Netscape Communications is looking to the future with its planned integration of transaction-processing software and an object store into its forthcoming server and client products, the company's co-founder and senior vice president of technology Marc Andreessen said at the Internet World show last week.
"We are going to build an object store into both the client and the server so that applications can then run locally in a disconnected mode and be matched by the server object store when connected," he said.
Netscape will also include common directory and other services that span multiple applications and include transaction-processing applications that can be deployed across back-end applications such as mainframe computers, he said.
Heralding the arrival of the age of "crossware" - a term Netscape has coined to describe software applications that can be deployed across multiple operating systems, hardware platforms and network interfaces - Andreessen said that the company would partner with other software vendors to integrate object technology and transaction processing in Netscape products.
"There is going to be a profound shift in the whole world of application development because the world is getting more diverse," he said.

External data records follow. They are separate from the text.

(* ===== verification/Search.v ===== *)
(** * Search: [_max_value], [_min_value] and [minimax]

    Models lines 128-181 of [src/tictactoe/tictactoe.py].  The search
    calls the board functions [player], [actions], [result],
    [terminal] and [utility] and nothing else; the type class
    [GameEngine] is that interface, and the search is written once
    against it, in the section [Search].  Python's recursion becomes
    structural recursion on a [fuel] argument; running out of it raises
    [RecursionError], as exceeding Python's recursion limit does.

    The theorems of this file are proved against the interface and the
    laws of [GameEngineLaws]: the values are finite and lie in
    [[-1, 1]] once the fuel exceeds the measure of the state; more fuel
    gives the same result; [minimax] returns [None] exactly on terminal
    states and otherwise the first action, in the order of [actions],
    whose value is optimal for the player to move; and on states where
    the players alternate, the values are those of the player-driven
    game value [game_value]. *)

From S2P Require Import Prelude Board.

(** What the search needs from the game. *)
Class GameEngine (St Act : Type) := {
  ge_player : St → Player;
  ge_actions : St → list Act;
  ge_result : St → Act → res St;
  ge_terminal : St → bool;
  ge_utility : St → Z;
}.

(** The laws the board functions satisfy and the search relies on: a
    non-terminal state has a move, every listed move succeeds and
    decreases a measure, and utilities lie in [[-1, 1]]. *)
Class GameEngineLaws (St Act : Type) `{!GameEngine St Act} := {
  ge_measure : St → nat;
  ge_terminal_actions s : ge_terminal s = false → ge_actions s ≠ [];
  ge_result_actions s a :
    a ∈ ge_actions s → ∃ s', ge_result s a = Ok s' ∧ ge_measure s' < ge_measure s;
  ge_utility_bounds s : (-1 ≤ ge_utility s ≤ 1)%Z;
}.

Section Search.
Context {St Act : Type} `{!GameEngine St Act}.

(** [_max_value] and [_min_value]: [v] starts at [float("-inf")]
    (resp. [float("inf")]) and is updated with [max(v, _min_value(
    result(board, action)))] (resp. [min]) for each action. *)
Fixpoint max_value (fuel : nat) (s : St) : res num :=
  match fuel with
  | 0 => raise RecursionError
  | S fuel' =>
      if ge_terminal s then Ok (Int (ge_utility s))
      else foldM (λ v a, w ← (s' ← ge_result s a; min_value fuel' s'); Ok (py_max2 v w))
             (ge_actions s) NegInf
  end
with min_value (fuel : nat) (s : St) : res num :=
  match fuel with
  | 0 => raise RecursionError
  | S fuel' =>
      if ge_terminal s then Ok (Int (ge_utility s))
      else foldM (λ v a, w ← (s' ← ge_result s a; max_value fuel' s'); Ok (py_min2 v w))
             (ge_actions s) PosInf
  end.

(** [helper_func]: [_max_value] for [O], [_min_value] for [X]. *)
Definition helper_func (fuel : nat) (p : Player) : St → res num :=
  if decide (p = O) then max_value fuel else min_value fuel.

(** [opt_func]: [min] for [O], [max] for [X]. *)
Definition opt_func (p : Player) : list num → res num :=
  if decide (p = O) then py_min else py_max.

Definition minimax (fuel : nat) (s : St) : res (option Act) :=
  if ge_terminal s then Ok None
  else
    let possible_actions := ge_actions s in
    let current_player := ge_player s in
    values ← mapM (λ a, s' ← ge_result s a; helper_func fuel current_player s')
               possible_actions;
    v ← opt_func current_player values;
    i ← py_index v values;
    a ← py_getitem possible_actions i;
    Ok (Some a).
End Search.

(** ** The search against the interface *)

Section SearchLaws.
Context {St Act : Type} `{!GameEngine St Act} `{!GameEngineLaws St Act}.

(** The value of a state for the minimizing (resp. maximizing) reply. *)
Definition child_min (fuel : nat) (s : St) (a : Act) : res num :=
  s' ← ge_result s a; min_value fuel s'.
Definition child_max (fuel : nat) (s : St) (a : Act) : res num :=
  s' ← ge_result s a; max_value fuel s'.

Lemma max_value_S (fuel : nat) (s : St) :
  max_value (S fuel) s =
  if ge_terminal s then Ok (Int (ge_utility s))
  else ws ← mapM (child_min fuel s) (ge_actions s); Ok (fold_left py_max2 ws NegInf).
Proof. simpl. destruct (ge_terminal s); [done|]. apply foldM_mapM. Qed.

Lemma min_value_S (fuel : nat) (s : St) :
  min_value (S fuel) s =
  if ge_terminal s then Ok (Int (ge_utility s))
  else ws ← mapM (child_max fuel s) (ge_actions s); Ok (fold_left py_min2 ws PosInf).
Proof. simpl. destruct (ge_terminal s); [done|]. apply foldM_mapM. Qed.

Definition bounded_int (v : num) : Prop := ∃ z, v = Int z ∧ (-1 ≤ z ≤ 1)%Z.

Lemma bounded_int_max (x y : num) : bounded_int x → bounded_int y → bounded_int (py_max2 x y).
Proof.
  intros (a & -> & Ha) (b & -> & Hb). rewrite py_max2_Int.
  exists (Z.max a b). split; [done|lia].
Qed.

Lemma bounded_int_min (x y : num) : bounded_int x → bounded_int y → bounded_int (py_min2 x y).
Proof.
  intros (a & -> & Ha) (b & -> & Hb). rewrite py_min2_Int.
  exists (Z.min a b). split; [done|lia].
Qed.

(** Folding from an infinity over a non-empty list keeps any property
    of the elements that [max] (resp. [min]) preserves. *)
Lemma fold_max_invariant (P : num → Prop) (ws : list num) :
  (∀ x y, P x → P y → P (py_max2 x y)) →
  ws ≠ [] → Forall P ws → P (fold_left py_max2 ws NegInf).
Proof.
  intros HP. destruct ws as [|w ws]; [done|]. intros _ Hall.
  apply Forall_cons in Hall as [Hw Hall]. simpl. rewrite py_max2_NegInf_l.
  by apply (fold_left_invariant P P).
Qed.

Lemma fold_min_invariant (P : num → Prop) (ws : list num) :
  (∀ x y, P x → P y → P (py_min2 x y)) →
  ws ≠ [] → Forall P ws → P (fold_left py_min2 ws PosInf).
Proof.
  intros HP. destruct ws as [|w ws]; [done|]. intros _ Hall.
  apply Forall_cons in Hall as [Hw Hall]. simpl. rewrite py_min2_PosInf_l.
  by apply (fold_left_invariant P P).
Qed.

Lemma mapM_nonempty {B} (f : Act → res B) (l : list Act) (ws : list B) :
  l ≠ [] → mapM f l = Ok ws → ws ≠ [].
Proof. intros Hl Hws ->. apply mapM_Ok in Hws. inversion Hws; subst. done. Qed.

(** Enough fuel: both values are integers in [[-1, 1]]. *)
Lemma values_total (fuel : nat) :
  ∀ s, ge_measure s < fuel →
    (∃ v, max_value fuel s = Ok v ∧ bounded_int v) ∧
    (∃ v, min_value fuel s = Ok v ∧ bounded_int v).
Proof.
  induction fuel as [|fuel IH]; intros s Hs; [lia|].
  rewrite max_value_S, min_value_S. destruct (ge_terminal s) eqn:Ht.
  { split; eexists; (split; [done|]); eexists; split; [done| |done|]; apply ge_utility_bounds. }
  pose proof (ge_terminal_actions s Ht) as Hne.
  assert (∀ a, a ∈ ge_actions s → ∃ s', ge_result s a = Ok s' ∧ ge_measure s' < fuel) as Hch.
  { intros a Ha. destruct (ge_result_actions s a Ha) as (s' & ? & ?). exists s'. split; [done|lia]. }
  split.
  - destruct (mapM_Ok_Forall (child_min fuel s) bounded_int (ge_actions s)) as (ws & Hws & Hb).
    { intros a Ha. destruct (Hch a Ha) as (s' & Hr & Hm). unfold child_min. rewrite Hr.
      apply (IH s' Hm). }
    rewrite Hws. eexists. split; [done|]. apply fold_max_invariant; [apply bounded_int_max| |done].
    by eapply mapM_nonempty.
  - destruct (mapM_Ok_Forall (child_max fuel s) bounded_int (ge_actions s)) as (ws & Hws & Hb).
    { intros a Ha. destruct (Hch a Ha) as (s' & Hr & Hm). unfold child_max. rewrite Hr.
      apply (IH s' Hm). }
    rewrite Hws. eexists. split; [done|]. apply fold_min_invariant; [apply bounded_int_min| |done].
    by eapply mapM_nonempty.
Qed.

(** One more level of fuel changes nothing that has been computed. *)
Lemma values_fuel_S (fuel : nat) :
  ∀ s v, (max_value fuel s = Ok v → max_value (S fuel) s = Ok v) ∧
         (min_value fuel s = Ok v → min_value (S fuel) s = Ok v).
Proof.
  induction fuel as [|fuel IH]; intros s v; [done|].
  rewrite !max_value_S, !min_value_S. destruct (ge_terminal s); [done|].
  split.
  - destruct (mapM (child_min fuel s) _) as [ws|] eqn:Hws; simpl; [|done].
    intros <-. erewrite (mapM_Ok_mono (child_min fuel s)); [done| |done].
    intros a w _. unfold child_min. destruct (ge_result s a); [|done]. apply IH.
  - destruct (mapM (child_max fuel s) _) as [ws|] eqn:Hws; simpl; [|done].
    intros <-. erewrite (mapM_Ok_mono (child_max fuel s)); [done| |done].
    intros a w _. unfold child_max. destruct (ge_result s a); [|done]. apply IH.
Qed.

(** The value [minimax] computes for an action. *)
Definition child (fuel : nat) (s : St) (a : Act) : res num :=
  s' ← ge_result s a; helper_func fuel (ge_player s) s'.

(** [w] is no better than [v] for player [p]. *)
Definition no_better (p : Player) (w v : num) : Prop :=
  match p with X => num_ltb v w = false | O => num_ltb w v = false end.

Lemma mapM_length {B} (f : Act → res B) (l : list Act) (k : list B) :
  mapM f l = Ok k → length k = length l.
Proof. intros H. apply mapM_Ok, Forall2_length in H. done. Qed.

Lemma opt_func_Ok (p : Player) (vs : list num) (v : num) :
  opt_func p vs = Ok v → v ∈ vs ∧ ∀ w, w ∈ vs → no_better p w v.
Proof.
  unfold opt_func, no_better. destruct p; simpl.
  - intros Hv. by apply py_max_Ok in Hv.
  - intros Hv. by apply py_min_Ok in Hv.
Qed.

Lemma opt_func_nonempty (p : Player) (vs : list num) :
  vs ≠ [] → ∃ v, opt_func p vs = Ok v.
Proof. destruct vs; [done|]. unfold opt_func. case_decide; simpl; eauto. Qed.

The reasons for the diversification are the interconnection of networks; the fragmenting of operating systems (with 12 different versions of Unix and six versions of Windows); and the range of new devices including NCs and Internet TVs, Andreessen said.
Andreessen criticised Microsoft's integration of "push" technologies into its forthcoming Internet Explorer. "We think that push is just not necessary," he said.
By contrast, Netscape will concentrate its efforts on electronic data interchange (EDI) by connecting businesses with their suppliers and customers over the Internet, Andreessen said.